_Exercise details_. Read the records below and copy each line that contains "every".

******************************

(** * Transport Quality Recorder: the cargo integrity state engine

    A shallow embedding of [transport-dashboard.jsx]: the crop threshold
    table, the three status classifiers, the market loss formula, and the
    [Dashboard] component read as a state machine whose events are the
    user's controls and the browser's timers.

    Numbers.  JavaScript numbers are modelled as exact rationals ([Q]);
    every literal of the source is a finite decimal.  The integrity score,
    the deductions and the incident ids only ever hold integers in the
    source (integer literals, [+], [-], [Math.max]) and are modelled in
    [Z].  Clock readings ([nowTime]) and the draws of [Math.random] are
    inputs of the events that use them.

    React.  An event's handler runs to its end, the state updaters it
    queued are applied in the order queued, and the render that follows
    (with the effect, when its dependencies changed) completes before the
    next event is taken.  A production build applies every updater once:
    [step] and [run].  The entry file mounts [Dashboard] inside
    [<StrictMode>], under which a development build runs every updater
    twice; the one updater with effects of its own is the interval's, and
    [tickStrict], [stepStrict] and [runStrict] are the callback, the
    event and the run there. *)

From Stdlib Require Import ZArith QArith Qminmax Qround Qabs.
From Stdlib Require Import List String DecimalString Bool Lia Lqa Sorted.
Import ListNotations.

Local Open Scope Z_scope.

(** ** Numbers *)

(** [a > b] on JavaScript numbers. *)
Definition gt (a b : Q) : bool :=
  if Qlt_le_dec b a then true else false.

(** [+x.toFixed(1)]: the nearest multiple of one tenth, a tie going away
    from zero ([toFixed] formats the absolute value, taking the larger
    candidate, and restores the sign). *)
Definition toFixed1 (x : Q) : Q :=
  if Qlt_le_dec x 0
  then (- (inject_Z (Qfloor (- x * 10 + (1 # 2))) / 10))%Q
  else (inject_Z (Qfloor (x * 10 + (1 # 2))) / 10)%Q.

(** ** Crop profiles *)

(** The keys of [CROP_PROFILES]; the crop selector offers exactly
    [Object.entries(CROP_PROFILES)]. *)
Inductive Crop := Tomatoes | Bananas | Potatoes.

Record CropProfile := {
  cargoValue : Q;
  tempDanger : Q;
  tempWarning : Q;
  gforceCritical : Q;
  gforceWarning : Q;
  tiltCritical : Q;
  sensitivity : string
}.

Definition CROP_PROFILES (c : Crop) : CropProfile :=
  match c with
  | Tomatoes =>
      {| cargoValue := 10000; tempDanger := 30; tempWarning := 27;
         gforceCritical := 2; gforceWarning := 15 # 10; tiltCritical := 25;
         sensitivity := "Medium" |}
  | Bananas =>
      {| cargoValue := 8000; tempDanger := 25; tempWarning := 22;
         gforceCritical := 15 # 10; gforceWarning := 1; tiltCritical := 20;
         sensitivity := "High" |}
  | Potatoes =>
      {| cargoValue := 6000; tempDanger := 35; tempWarning := 30;
         gforceCritical := 3; gforceWarning := 2; tiltCritical := 30;
         sensitivity := "Low" |}
  end.

Definition crop_eqb (a b : Crop) : bool :=
  match a, b with
  | Tomatoes, Tomatoes | Bananas, Bananas | Potatoes, Potatoes => true
  | _, _ => false
  end.

(** ** Status keys *)

(** The keys of [STATUS_COLORS]; the classifiers and the incidents' [type]
    field range over them. *)
Inductive StatusKey := critical | warning | optimal | stable | info.

Definition getTempStatusKey (temp : Q) (profile : CropProfile) : StatusKey :=
  if gt temp (tempDanger profile) then critical
  else if gt temp (tempWarning profile) then warning
  else optimal.

Definition getGForceStatusKey (g : Q) (profile : CropProfile) : StatusKey :=
  if gt g (gforceCritical profile) then critical
  else if gt g (gforceWarning profile) then warning
  else stable.

Definition getTiltStatusKey (tilt : Q) (profile : CropProfile) : StatusKey :=
  if gt tilt (tiltCritical profile) then critical
  else if gt tilt (tiltCritical profile * (6 # 10)) then warning
  else stable.

(** ** Financial formula *)

Definition calcMarketLoss (cis cargoValue : Q) : Q :=
  (- ((100 - cis) / 100 * cargoValue))%Q.

(** ** Incidents and temperature samples *)

Record Incident := {
  id : Z;
  time : string;
  event : string;
  type : StatusKey;
  gforce : Q;
  temp : Q;
  deduction : Z;
  sim : bool
}.

(** An entry of the chart's data, [{ time, temp }] (the fields renamed
    apart from the incident's). *)
Record TempSample := { at_time : string; at_temp : Q }.

Definition INITIAL_INCIDENTS : list Incident :=
  [ {| id := 1; time := "09:02"; event := "Trip Started"; type := info;
       gforce := 2 # 10; temp := 241 # 10; deduction := 0; sim := false |};
    {| id := 2; time := "09:47"; event := "Hard Braking"; type := warning;
       gforce := 18 # 10; temp := 248 # 10; deduction := 2; sim := false |};
    {| id := 3; time := "10:15"; event := "Severe Pothole"; type := critical;
       gforce := 31 # 10; temp := 253 # 10; deduction := 5; sim := false |};
    {| id := 4; time := "10:52"; event := "Sharp Corner"; type := warning;
       gforce := 14 # 10; temp := 261 # 10; deduction := 1; sim := false |};
    {| id := 5; time := "11:45"; event := "AC Fluctuation"; type := critical;
       gforce := 3 # 10; temp := 32; deduction := 7; sim := false |};
    {| id := 6; time := "12:20"; event := "Road Vibration"; type := warning;
       gforce := 11 # 10; temp := 294 # 10; deduction := 1; sim := false |};
    {| id := 7; time := "12:58"; event := "Sudden Stop"; type := warning;
       gforce := 21 # 10; temp := 285 # 10; deduction := 3; sim := false |};
    {| id := 8; time := "13:10"; event := "Destination Arrived"; type := info;
       gforce := 1 # 10; temp := 285 # 10; deduction := 0; sim := false |} ].

Definition INITIAL_TEMP_HISTORY : list TempSample :=
  [ {| at_time := "09:00"; at_temp := 24 |};
    {| at_time := "09:30"; at_temp := 243 # 10 |};
    {| at_time := "10:00"; at_temp := 249 # 10 |};
    {| at_time := "10:15"; at_temp := 253 # 10 |};
    {| at_time := "10:30"; at_temp := 258 # 10 |};
    {| at_time := "11:00"; at_temp := 265 # 10 |};
    {| at_time := "11:30"; at_temp := 272 # 10 |};
    {| at_time := "11:45"; at_temp := 32 |};
    {| at_time := "12:00"; at_temp := 314 # 10 |};
    {| at_time := "12:15"; at_temp := 301 # 10 |};
    {| at_time := "12:30"; at_temp := 296 # 10 |};
    {| at_time := "12:45"; at_temp := 291 # 10 |};
    {| at_time := "13:00"; at_temp := 285 # 10 |};
    {| at_time := "13:10"; at_temp := 285 # 10 |} ].

Definition BASE_CIS : Z := 88.

(** [incidents.reduce((s, i) => s + i.deduction, 0)] *)
Definition totalDeduction (incidents : list Incident) : Z :=
  fold_left (fun s i => s + deduction i) incidents 0.

Definition computeCIS (incidents : list Incident) : Z :=
  Z.max 0 (BASE_CIS - totalDeduction incidents).

(** ** The component's state *)

Record TripData := {
  cisScore : Z;
  currentTemp : Q;
  peakGForce : Q;
  currentTilt : Q
}.

(** The state hooks and refs of [Dashboard] that the engine reads or
    writes, and the browser's table of armed intervals.  An entry of
    [incidents] is [None] where the array holds [undefined].  An armed
    interval carries the crop whose [profile] its callback closed over.
    The two flags that only open a menu or the drawer ([dropOpen],
    [drawerOpen]) are left out. *)
Record Dashboard := {
  crop : Crop;
  isAutoPlay : bool;
  flashEvent : option string;
  newRowId : option Z;
  tripData : TripData;
  incidents : list (option Incident);
  tempHistory : list TempSample;
  idRef : Z;
  autoRef : option nat;
  intervals : list (nat * Crop);
  nextHandle : nat
}.

(** State setters, each taking an updater as React's do. *)

Definition setTripData (f : TripData -> TripData) (d : Dashboard) : Dashboard :=
  {| crop := crop d; isAutoPlay := isAutoPlay d; flashEvent := flashEvent d;
     newRowId := newRowId d; tripData := f (tripData d);
     incidents := incidents d; tempHistory := tempHistory d;
     idRef := idRef d; autoRef := autoRef d; intervals := intervals d;
     nextHandle := nextHandle d |}.

Definition setIncidents (f : list (option Incident) -> list (option Incident))
    (d : Dashboard) : Dashboard :=
  {| crop := crop d; isAutoPlay := isAutoPlay d; flashEvent := flashEvent d;
     newRowId := newRowId d; tripData := tripData d;
     incidents := f (incidents d); tempHistory := tempHistory d;
     idRef := idRef d; autoRef := autoRef d; intervals := intervals d;
     nextHandle := nextHandle d |}.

******************************

_Task output_.
    every literal of the source is a finite decimal.  The integrity score,
    next event is taken.  A production build applies every updater once:
    [<StrictMode>], under which a development build runs every updater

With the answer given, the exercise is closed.